Given entries:
----------
Lemma seq_ok {A B} (r : iam_error + A) (k : iam_error + B) b :
  (r ;;; k) = inr b ↔ (∃ a, r = inr a) ∧ k = inr b.
Proof. rewrite andThen_ok. naive_solver. Qed.

Lemma guard_ok bad e : (∃ a, guard_err bad e = inr a) ↔ bad = false.
Proof. destruct bad; cbn; naive_solver. Qed.

Lemma guard_ok_tt bad e a : guard_err bad e = inr a ↔ bad = false.
Proof. destruct bad, a; cbn; naive_solver. Qed.

Definition usable_listen (value : string) : option Addr :=
  a ← ParseAddr value;
  if negb (Addr_Is4 a) || Addr_IsUnspecified a || Addr_IsMulticast a then None else Some a.

Definition cidr (value : string) : option Prefix :=
  q ← ParsePrefix value; if Addr_Is4 (p_addr q) then Some (Prefix_Masked q) else None.

(** A list whose elements all have a meaning, and no two the same one. *)
Definition distinctly {A} (ok : string → option A) (values : list string) : Prop :=
  ∃ ks, mapM ok values = Some ks ∧ NoDup ks.

Definition identifier (value : string) : option string :=
  if validIdentifier value then Some value else None.
Definition known_protocol (value : string) : option string :=
  if bool_decide (value ∈ [ProtocolTCP; ProtocolUDP]) then Some value else None.

Definition range_ok (r : PortRange) : Prop := 1 ≤ pr_Start r ∧ pr_Start r ≤ pr_End r.

Record policy_valid (p : Policy) : Prop := {
  pv_tenant : validIdentifier (po_TenantID p) = true;
  pv_version : po_ResourceVersion p ≠ 0;
  pv_forwards : po_MaxForwards p ≤ 1000000;
  pv_ingress_rate : po_IngressRateLimitBPS p ≤ MaxInt64;
  pv_egress_rate : po_EgressRateLimitBPS p ≤ MaxInt64;
  pv_quota : po_TrafficQuotaBytes p ≤ MaxInt64;
  pv_ingress : distinctly identifier (po_AllowedIngressNodes p);
  pv_exit : distinctly identifier (po_AllowedExitNodes p);
  pv_listen : distinctly usable_listen (po_AllowedListenIPs p);
  pv_ranges : Forall range_ok (po_AllowedPortRanges p);
  pv_protocols : distinctly known_protocol (po_AllowedProtocols p);
  pv_allowed : distinctly cidr (po_AllowedTargetCIDRs p);
  pv_denied : distinctly cidr (po_DeniedTargetCIDRs p);
}.

Lemma distinct_distinctly {K} `{Countable K} (check : nat → string → iam_error + K) dup ok values :
  (∀ i x k, check i x = inr k ↔ ok x = Some k) →
  (∃ st, eloop (distinct check dup) 0 values (∅, []) = inr st) ↔ distinctly ok values.
Proof.
  intros Hok. split.
  - intros [[seen out] (ks & ? & ? & _)%(distinct_loop check dup ok)]; [|done]. by exists ks.
  - intros (ks & Hm & Hnd). exists (list_to_set ks ∪ ∅, [] ++ ks).
    apply (distinct_loop check dup ok); [done|]. exists ks. split_and!; set_solver.
Qed.

Lemma unit_result {A} (r : iam_error + A) u :
  match r with inl e => inl e | inr _ => inr tt end = @inr iam_error unit u ↔ ∃ a, r = inr a.
Proof. destruct r, u; naive_solver. Qed.

Lemma validateIdentifiers_ok name values u :
  validateIdentifiers name values = inr u ↔ distinctly identifier values.
Proof.
  unfold validateIdentifiers. rewrite unit_result. apply distinct_distinctly.
  intros i x k. unfold check_identifier, ValidateIdentifier, identifier.
  destruct (validIdentifier x); cbn; naive_solver.
Qed.

Lemma validateListenIPs_ok values u :
  validateListenIPs values = inr u ↔ distinctly usable_listen values.
Proof.
  unfold validateListenIPs. rewrite unit_result. apply distinct_distinctly.
  intros i x k. unfold check_listen, usable_listen.
  destruct (ParseAddr x) as [a|]; cbn; [|naive_solver]. destruct (_ || _); naive_solver.
Qed.

Lemma validateProtocols_ok values u :
  validateProtocols values = inr u ↔ distinctly known_protocol values.
Proof.
  unfold validateProtocols. rewrite unit_result. apply distinct_distinctly.
  intros i x k. unfold check_protocol, known_protocol.
  rewrite (bool_decide_ext (x ∈ [ProtocolTCP; ProtocolUDP]) (x = ProtocolTCP ∨ x = ProtocolUDP))
    by (rewrite !elem_of_cons, elem_of_nil; tauto).
  rewrite bool_decide_or, <-negb_orb. destruct (_ || _); cbn; naive_solver.
Qed.

Lemma check_prefix_ok name i x k : check_prefix name i x = inr k ↔ cidr x = Some k.
Proof.
  unfold check_prefix, cidr. destruct (ParsePrefix x) as [q|]; cbn; [|naive_solver].
  destruct (Addr_Is4 _); cbn; naive_solver.
Qed.

Lemma parsePrefixes_spec name values ks :
  parsePrefixes name values = inr ks ↔ mapM cidr values = Some ks ∧ NoDup ks.
Proof.
  unfold parsePrefixes. destruct (eloop _ _ _ _) as [e|[seen out]] eqn:E.
  - split; [done|]. intros (Hm & Hnd). exfalso.
    destruct (distinct_distinctly (check_prefix name)
      (λ _ prefix, ErrDuplicate name (Prefix_String prefix)) cidr values) as [_ H].
    { apply check_prefix_ok. }
    destruct H as [st Hst]; [by exists ks|congruence].
  - apply (distinct_loop _ _ cidr) in E as (ks' & Hm & Hnd & _ & -> & _); [|apply check_prefix_ok].
    rewrite Hm. naive_solver.
Qed.

Lemma parsePrefixes_ok name values :
  (∃ ks, parsePrefixes name values = inr ks) ↔ distinctly cidr values.
Proof. unfold distinctly. by setoid_rewrite parsePrefixes_spec. Qed.

Lemma parsed_spec name values :
  distinctly cidr values → mapM cidr values = Some (parsed name values).
Proof.
  intros (ks & Hm & Hnd). unfold parsed.
  by rewrite (proj2 (parsePrefixes_spec name values ks)).
Qed.

Lemma check_ranges_ok i ranges u :
  eloop check_range i ranges tt = inr u ↔ Forall range_ok ranges.
Proof.
  revert i. induction ranges as [|r l IH]; intros i; cbn.
  { destruct u. split; [constructor|done]. }
  rewrite Forall_cons. unfold check_range at 1, range_ok at 1.
  destruct (_ || _) eqn:E.
  - split; [done|]. intros [[H1 H2] _]. exfalso.
    rewrite !orb_true_iff, !N.eqb_eq, N.ltb_lt in E. lia.
  - rewrite IH. reflect_bool. split; [|tauto]. intros ?. split; [lia|done].
Qed.

(** The map iteration order of [Validate] decides which error is reported, not
    whether there is one. *)
Lemma Validate_ok exit_first p u : Validate exit_first p = inr u ↔ policy_valid p.
Proof.
  assert ((∃ a, (if exit_first
     then validateIdentifiers "allowed_exit_nodes" (po_AllowedExitNodes p) ;;;
          validateIdentifiers "allowed_ingress_nodes" (po_AllowedIngressNodes p)
     else validateIdentifiers "allowed_ingress_nodes" (po_AllowedIngressNodes p) ;;;
          validateIdentifiers "allowed_exit_nodes" (po_AllowedExitNodes p)) = inr a)
    ↔ distinctly identifier (po_AllowedIngressNodes p)
      ∧ distinctly identifier (po_AllowedExitNodes p)) as Hids.
  { destruct exit_first; setoid_rewrite seq_ok; setoid_rewrite validateIdentifiers_ok;
      naive_solver (constructor). }
  unfold Validate. repeat rewrite seq_ok. rewrite Hids, !guard_ok.
  setoid_rewrite validateListenIPs_ok. setoid_rewrite check_ranges_ok.
  setoid_rewrite validateProtocols_ok. rewrite !parsePrefixes_ok.
  unfold ValidateIdentifier. rewrite !orb_false_iff, N.eqb_neq, !N.ltb_ge. split.
  - intros (Ht & ? & ? & (? & ?) & (? & ?) & ? & ? & ? & ? & ? & ?).
    destruct (validIdentifier (po_TenantID p)) eqn:E; cbn in Ht; [|naive_solver].
    split; naive_solver.
  - intros []. rewrite pv_tenant0. destruct u. cbn. naive_solver.
Qed.

(** * What an authorized forward is *)

(** The networks no tenant may reach, as bounds on the 32-bit address: this
    host's and loopback, link-local, multicast and reserved. *)
Definition protected_address (b : N) : Prop :=
  b / 2 ^ 24 = 0 ∨ b / 2 ^ 24 = 127 ∨ b / 2 ^ 16 = 169 * 256 + 254
  ∨ b / 2 ^ 28 = 14 ∨ b / 2 ^ 28 = 15.

Definition in_cidrs (values : list string) (a : Addr) : Prop :=
  ∃ value q, value ∈ values ∧ cidr value = Some q ∧ Prefix_Contains q a = true.

Definition target_permitted (p : Policy) (a : Addr) : Prop :=
  (∃ b, a = Addr4 b ∧ ¬ protected_address b)
  ∧ in_cidrs (po_AllowedTargetCIDRs p) a ∧ ¬ in_cidrs (po_DeniedTargetCIDRs p) a.

(** A limit of the policy, 0 meaning none, bounds the value asked for. *)
Definition within_limit (limit value : N) : Prop := limit = 0 ∨ value ≤ limit.

Record permits (p : Policy) (f : ForwardSpec) (count : N) (tenantExpiry : option Time) (now : Time) :
    Prop := {
  pm_tenant : fw_UserID f = po_TenantID p;
  pm_count : count < po_MaxForwards p;
  pm_ingress : fw_IngressNodeID f ∈ po_AllowedIngressNodes p;
  pm_path : fw_PathMode f = PathDirect
            ∨ (fw_PathMode f = PathViaExit ∧ po_AllowViaExit p = true
               ∧ fw_ExitNodeID f ∈ po_AllowedExitNodes p);
  pm_listen : Addr_Is4 (ep_Address (fw_Listen f)) = true
              ∧ Addr_String (ep_Address (fw_Listen f)) ∈ po_AllowedListenIPs p;
  pm_port : ∃ r, r ∈ po_AllowedPortRanges p
                 ∧ pr_Start r ≤ ep_Port (fw_Listen f) ≤ pr_End r;
  pm_protocols : fw_Protocols f ≠ []
                 ∧ ∀ protocol, protocol ∈ fw_Protocols f → protocol ∈ po_AllowedProtocols p;
  pm_target : target_permitted p (ep_Address (fw_Target f));
  pm_rate : ∀ limit, fw_RateLimit f = Some limit →
      within_limit (po_IngressRateLimitBPS p) (rl_IngressBitsPerSecond limit)
      ∧ within_limit (po_EgressRateLimitBPS p) (rl_EgressBitsPerSecond limit);
  pm_quota : ∀ quota, fw_TrafficQuota f = Some quota →
      within_limit (po_TrafficQuotaBytes p) (tq_Bytes quota);
  pm_future : ∀ t, fw_ExpiresAt f = Some t → (now < t)%Z;
  pm_expiry : ∀ t, tenantExpiry = Some t →
      (now < t)%Z ∧ ∃ e, fw_ExpiresAt f = Some e ∧ (e ≤ t)%Z;
}.

Lemma contains_spec values x : contains values x = true ↔ x ∈ values.
Proof.
  unfold contains. rewrite existsb_exists. setoid_rewrite bool_decide_eq_true.
  split; [by intros (? & ?%list_elem_of_In & <-)|].
  intros H. exists x. split; [by apply list_elem_of_In|done].
Qed.

Lemma in_cidrs_spec name values a :
  distinctly cidr values →
  existsb (λ prefix, Prefix_Contains prefix a) (parsed name values) = true ↔ in_cidrs values a.
Proof.
  intros Hd%(parsed_spec name). apply mapM_Some_1 in Hd. rewrite existsb_exists. split.
  - intros (q & Hq%list_elem_of_In & Hc).
    apply list_elem_of_lookup in Hq as [i Hi].
    destruct (Forall2_lookup_r _ _ _ _ _ Hd Hi) as (v & Hv & Hp).
    exists v, q. split_and!; [|done..]. by eapply list_elem_of_lookup_2.
  - intros (v & q & [i Hi]%list_elem_of_lookup & Hp & Hc).
    destruct (Forall2_lookup_l _ _ _ _ _ Hd Hi) as (q' & Hq & Hp').
    exists q. split; [|done]. apply list_elem_of_In. replace q with q' by congruence.
    by eapply list_elem_of_lookup_2.
Qed.

Lemma shiftl_inj a b k : N.shiftl a k = N.shiftl b k ↔ a = b.
Proof.
  rewrite !N.shiftl_mul_pow2. split; [|by intros ->].
  intros H. apply N.mul_cancel_r in H; [done|]. apply N.pow_nonzero. lia.
Qed.

Lemma protected_spec b :
  existsb (λ prefix, Prefix_Contains prefix (Addr4 b)) protectedTargetCIDRs = true
  ↔ protected_address b.
Proof.
  replace protectedTargetCIDRs with
    [MkPrefix (Addr4 0) 8; MkPrefix (Addr4 (127 * 2 ^ 24)) 8;
     MkPrefix (Addr4 ((169 * 256 + 254) * 2 ^ 16)) 16; MkPrefix (Addr4 (14 * 2 ^ 28)) 4;
     MkPrefix (Addr4 (15 * 2 ^ 28)) 4] by (vm_compute; reflexivity).
  unfold protected_address, Prefix_Contains, Prefix_IsValid, mask_bits.
  cbn [existsb p_addr p_bits]. rewrite !orb_true_iff.
  change (Z.to_N 8) with 8; change (Z.to_N 16) with 16; change (Z.to_N 4) with 4.
  cbn -[N.shiftl N.shiftr N.div N.eqb].
  rewrite !N.eqb_eq, !shiftl_inj, !N.shiftr_div_pow2.
  change (32 - 8) with 24; change (32 - 16) with 16; change (32 - 4) with 28.
  change (0 / 2 ^ 24) with 0; change (127 * 2 ^ 24 / 2 ^ 24) with 127;
    change ((169 * 256 + 254) * 2 ^ 16 / 2 ^ 16) with (169 * 256 + 254);
    change (14 * 2 ^ 28 / 2 ^ 28) with 14; change (15 * 2 ^ 28 / 2 ^ 28) with 15.
  clear. intuition congruence.
Qed.

Lemma AuthorizeTarget_ok p a u :
  policy_valid p → AuthorizeTarget p a = inr u ↔ target_permitted p a.
Proof.
  intros Hp. unfold AuthorizeTarget, target_permitted.
  destruct (Addr_Is4 a) eqn:E4; cbn [negb].
  2: { split; [done|]. intros [(b & -> & _) _]. done. }
  destruct a as [|b|]; [done| |done]. clear E4.
  rewrite <-(in_cidrs_spec "allowed_target_cidrs") by apply Hp.
  rewrite <-(in_cidrs_spec "denied_target_cidrs") by apply Hp.
  pose proof (protected_spec b) as Hb.
  destruct (existsb _ protectedTargetCIDRs).
  { split; [done|]. intros [(b' & [= <-] & Hn) _]. tauto. }
  destruct (existsb _ (parsed "denied_target_cidrs" _)); [naive_solver|].
  destruct (existsb _ (parsed "allowed_target_cidrs" _)); destruct u; naive_solver.
Qed.

Lemma authorize_path_ok p f u :
  policy_valid p →
  authorize_path p f = inr u ↔
  (fw_PathMode f = PathDirect
   ∨ (fw_PathMode f = PathViaExit ∧ po_AllowViaExit p = true
      ∧ fw_ExitNodeID f ∈ po_AllowedExitNodes p)).
Proof.
  intros Hp. unfold authorize_path. destruct (bool_decide _) eqn:E; reflect_bool.
  - rewrite E, seq_ok, guard_ok, guard_ok_tt, orb_false_iff, negb_false_iff, negb_false_iff,
      contains_spec, bool_decide_eq_false.
    split; [by right; tauto|]. intros [H|(_ & H1 & H2)]; [done|]. split_and!; [done| |done].
    intros He. rewrite He in H2.
    destruct (pv_exit _ Hp) as (ks & Hm & _). apply mapM_Some_1 in Hm.
    apply list_elem_of_lookup in H2 as [i Hi].
    destruct (Forall2_lookup_l _ _ _ _ _ Hm Hi) as (? & _ & ?). done.
  - rewrite guard_ok_tt, negb_false_iff, bool_decide_eq_true. naive_solver.
Qed.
----------
What the exercise asks:
Give the count of lines in the data shown above that contain "PathDirect", and nothing else.

Reply:
2